In particular, a hard-to-detect backup physical communication infrastructure is essential, to be used for activists organizing in cases of widespread surveillance or repression, or for coordinating the defense of a city facing an invasion, in case the primary communication systems fail.
Free-Space Optical communication systems address some of these concerns and represent a trade-off between advantages, as there is no single communication system ideal for all circumstances.
Typical FSO systems, however, suffers from the following shortcomings:
1- They have limited range of few kilometers.
2- The are highly directional, making it relatively tricky to set up and maintain alignment between sender and receiver.
3- It is trivial to locate one end of the communication line if the other end is exposed.
4- It is possible to expose the existence and the location of the light beam, and thus the communication link, by detecting scattering from objects near the receiver, or from particles in the atmosphere or particles introduced on purpose.
5- There is an upper limit on bandwidth defined by the maximum informationcarrying capacity of the single light beam, in the atmosphere.
The system presented here overcomes all of these limitations to varying degrees, and if set up carefully, the mere existence of the communication line becomes very difficult to detect.

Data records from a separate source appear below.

(** *** Blob resources *)

Lemma wp_create_udmabuf es Q g :
  gpu_inv env g ->
  (forall g', gpu_inv env g' -> r2d_list g' = r2d_list g -> Q None g') ->
  (forall i g', ginv env none (points (Some i)) g' -> r2d_list g' = r2d_list g -> Q (Some i) g') ->
  wp env (virtio_gpu_create_udmabuf env es) Q g.
Proof.
  intros Hg HN HS. unfold virtio_gpu_create_udmabuf. wp_step; [wp_step; by apply HN|].
  do 4 wp_step. wp_step; [wp_step; apply HN; [(apply (inv_core _ g); core_done)|done]|].
  do 3 wp_step.
  apply wp_weaken with (P := fun _ g' => gpu_inv env g' /\ r2d_list g' = r2d_list g).
  { destruct (udmabuf_items _ es) as [items|]; [|wp_step; split; [(apply (inv_core _ g); core_done)|done]].
    split; [(apply (inv_core _ g); core_done)|done]. }
  intros fd g1 [Hg1 Hl1]. wp_step; [wp_step; by apply HN|].
  wp_step. eapply wp_new_dmabuf; [exact Hg1|done|]. intros i g2 Hl2 Hg2. wp_step.
  apply HS; [|congruence]. eapply ginv_ext; [| |exact Hg2]; intros j; unfold none; lia.
Qed.

(** The resource a blob command is about to list, with what it points to. *)
Definition blob_ready rid l (res : virtio_gpu_resource_2d + Z) g : Prop :=
  r2d_list g = l /\
  match res with
  | inl r => resource_id r = rid /\ iov_ok r /\ ~ freed (rd_iov r) /\
             (if blob r then dma_info r <> None /\ rd_image r = None else dma_info r = None) /\
             ginv env (points (rd_image r)) (points (dma_info r)) g
  | inr _ => gpu_inv env g
  end.

Lemma blob_resource_ready cmd rid nr size g :
  gpu_inv env g ->
  wp env (blob_resource env cmd rid nr size) (blob_ready rid (r2d_list g)) g.
Proof.
  intros Hg. unfold blob_resource. wp_step.
  2:{ wp_step. split; [done|]. split_and!; try done. }
  do 2 wp_step. wp_step; [wp_step; split; [done|(apply (inv_core _ g); core_done)]|].
  wp_step. apply wp_read_entries. intros buf. wp_step.
  - wp_step. apply wp_create_udmabuf; [(apply (inv_core _ g); core_done)|..].
    + intros g1 Hg1 Hl1. wp_step. by split.
    + intros i g1 Hg1 Hl1. wp_step. split; [done|]. by split_and!.
  - wp_step. eapply (wp_image_create env none none); [(apply (inv_core _ g); core_done)|..].
    + intros g1 Hl1 Hg1. do 2 wp_step. wp_step; [wp_step; split; [done|(apply (inv_core _ g1); core_done)]|].
      do 3 wp_step. split; [done|]. split_and!; try done.
      * cbn. by apply length_backing, Z.lt_le_incl, Z.ltb_lt.
      * cbn. (apply (inv_core _ g1); core_done).
    + intros i g1 Hl1 Hg1.
      assert (Hh : ginv env (points (Some i)) none g1)
        by (eapply ginv_ext; [| |exact Hg1]; intros j; unfold none; lia).
      do 2 wp_step. wp_step.
      * wp_step. split; [done|]. eapply ginv_leak; [|intros j; apply points_bound|].
        -- intros Hn. match goal with H : negb _ = true |- _ => rewrite (Hn _ ltac:(apply Nat.lt_succ_diag_r)) in H; done end.
        -- apply (ginv_core _ _ _ g1); [done|core_done|exact Hh].
      * do 3 wp_step. split; [done|]. split_and!; try done.
        -- cbn. by apply length_backing, Z.lt_le_incl, Z.ltb_lt.
        -- cbn. eapply ginv_ext; [| |apply (ginv_core _ _ _ g1); [done|core_done|exact Hh]];
             intros j; unfold none; rewrite ?points_none; lia.
Qed.

Lemma create_blob_inv cmd g :
  gpu_inv env g -> wp env (virtio_gpu_cmd_create_blob env cmd) (fun _ => gpu_inv env) g.
Proof.
  intros Hg. unfold virtio_gpu_cmd_create_blob. do 2 wp_step. cbv zeta.
  wp_step; [wp_core g|]. wp_step; [wp_core g|]. wp_step; [wp_core g|]. do 2 wp_step.
  destruct (virtio_gpu_find_resource_2d _ _) as [[k r]|] eqn:Hf; [wp_core g|].
  do 2 wp_step. wp_step; [wp_core g|]. wp_step.
  eapply wp_weaken; [apply blob_resource_ready; (apply (inv_core _ g); core_done)|].
  intros [r|t] g1 [Hl1 H1]; [|wp_core g1].
  destruct H1 as (Hid & Hiov & Hfr & Hb & Hg1). do 4 wp_step.
  apply (inv_core _ (g1 <| r2d_list ::= cons r |>)); [done|core_done|].
  eapply ginv_ext; [| |apply (ginv_cons env (points (rd_image r)) (points (dma_info r)));
    [|exact Hb|exact Hiov|exact Hfr|exact Hg1]].
  - intros j. cbn. unfold none. lia.
  - intros j. cbn. unfold none. lia.
  - intros k r' Hk. rewrite Hid. rewrite Hl1 in Hk. eapply find_resource_none; [exact Hf|exact Hk].
Qed.

Lemma set_modifier_inv cmd g :
  gpu_inv env g -> wp env (virtio_gpu_cmd_set_modifier cmd) (fun _ => gpu_inv env) g.
Proof. intros Hg. unfold virtio_gpu_cmd_set_modifier. do 4 wp_step. wp_step; wp_core g. Qed.

Lemma set_scanout_blob_inv cmd g :
  gpu_inv env g -> wp env (virtio_gpu_cmd_set_scanout_blob cmd) (fun _ => gpu_inv env) g.
Proof.
  intros Hg. unfold virtio_gpu_cmd_set_scanout_blob. do 6 wp_step. cbv zeta.
  wp_step; [wp_core g|]. wp_step.
  apply (wp_upd_scanout_keep env none none); [done|(apply (inv_core _ g); core_done)|]. intros s Hs Hg1.
  set (g0 := g <| vga_enable := false |>) in *. set (g1 := _ <| gpu_scanouts ::= _ |>) in *.
  assert (Hl1 : r2d_list g1 = r2d_list g0) by done. clearbody g1.
  wp_step.
  { wp_step. apply wp_update_scanout; [done|]. intros g2 Hg2 _. wp_core g2. }
  destruct (virtio_gpu_find_resource_2d _ _) as [[k r2d]|] eqn:Hf; [|wp_core g1].
  apply find_resource_some in Hf as [Hk _]. wp_step; [by apply set_scanout_inv|].
  wp_step. apply wp_update_scanout; [done|]. intros g2 Hg2 Hl2. wp_step.
  eapply wp_take_dma; [exact Hg2|by rewrite Hl2, Hl1|]. intros g3 Hg3 Hk3. wp_step.
  apply wp_dmabuf_surface; [by eapply dma_held_live|]. intros sf. do 7 wp_step.
  eapply wp_give_dma; [(apply (ginv_core _ _ _ g3); core_done)|exact Hk3|]. intros g4 Hg4. by wp_step.
Qed.

(** *** Cursor *)

Lemma update_cursor_inv cmd g :
  gpu_inv env g -> wp env (virtio_gpu_cmd_update_cursor cmd) (fun _ => gpu_inv env) g.
Proof.
  intros Hg. unfold virtio_gpu_cmd_update_cursor. do 4 wp_step. cbv zeta. wp_step; [|by wp_step].
  destruct (virtio_gpu_find_resource_2d _ _) as [[k r]|] eqn:Hf; [|by wp_step].
  apply find_resource_some in Hf as [Hk _]. wp_step.
  eapply wp_take_image; [exact Hg|exact Hk|]. intros g1 Hg1 Hk1. wp_step.
  apply wp_get_data; [by eapply held_live|]. intros data. do 3 wp_step.
  eapply wp_give_image; [(apply (ginv_core _ _ _ g1); core_done)|exact Hk1|]. intros g2 Hg2 _. by wp_step.
Qed.

Lemma move_cursor_inv cmd g :
  gpu_inv env g -> wp env (virtio_gpu_cmd_move_cursor cmd) (fun _ => gpu_inv env) g.
Proof. intros Hg. unfold virtio_gpu_cmd_move_cursor. wp_core g. Qed.

(** *** Dispatch *)

#[local] Hint Resolve unspec_inv get_edid_inv get_display_info_inv create_2d_inv unref_inv attach_inv
  detach_inv set_scanout_inv transfer_inv flush_inv create_blob_inv set_scanout_blob_inv
  set_modifier_inv update_cursor_inv move_cursor_inv : gpu_cmd.

(** Only one command attaches a backing. *)
Lemma ctrl_command_inv cmd g :
  (h_type (c_hdr cmd) = VIRTIO_GPU_CMD_RESOURCE_ATTACH_BACKING -> attach_granted g) ->
  gpu_inv env g -> wp env (ctrl_command env cmd) (fun _ => gpu_inv env) g.
Proof.
  intros Hatt Hg. unfold ctrl_command. do 2 wp_step.
  destruct (Z.eqb_spec (h_type (c_hdr cmd)) VIRTIO_GPU_CMD_RESOURCE_ATTACH_BACKING) as [E|E].
  - rewrite E. apply attach_inv; auto.
  - rewrite (switch_skip 4) by (intros c [= <-]; apply orb_false_iff; split; [by apply Z.eqb_neq|done]).
    apply (switch_ind (fun m => wp env m (fun _ => gpu_inv env) g)); [|auto with gpu_cmd].
    repeat constructor; simpl; auto with gpu_cmd; case_match; auto with gpu_cmd.
Qed.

The system has at its core the multichannel capability inherent in sensor arrays, and relies on optical telescope technology to establish an optical link by projecting an image of the distant emitter array on a photosensor array, rather than relying on a highly directional and potentially insecure beam. Light from the LED transmitter array therefore is steganographically hidden in ambient light, and is undetectable unless an observer happens to be in the line of sight of the transmitter and knows what she is looking for. A transmitter array set back from a window inside a room can communicate with a receiver without being detected by observers very close by. Communication is possible within a large cone if desired, relaxing alignment requirements. The telescope can also funtion as a directional transmitter/beam expander if needed.
The sensor array, in its cheapest form, can be an imaging sensor such as a CMOS or CCD high-speed camera. Existing image processing software can be useful in compensating for mechanical vibrations and atmospheric distortions, as well as coding/decoding transmitted data.
In this case, however, the shutter speed becomes a limiting factor on bandwidth.
A more costly but higher-bandwidth solution uses an analogue photosensor array where each sensor is read and sampled independently, with the possibility of processing the sensor data in parallel to increase efficiency, for example by FPGA-based DSP.
Less than ideal visibility conditions can be mitigated to some extent by changing the coding/decoding scheme of the transmitter/receiver arrays in order to increase reliability by sacrificing bandwidth.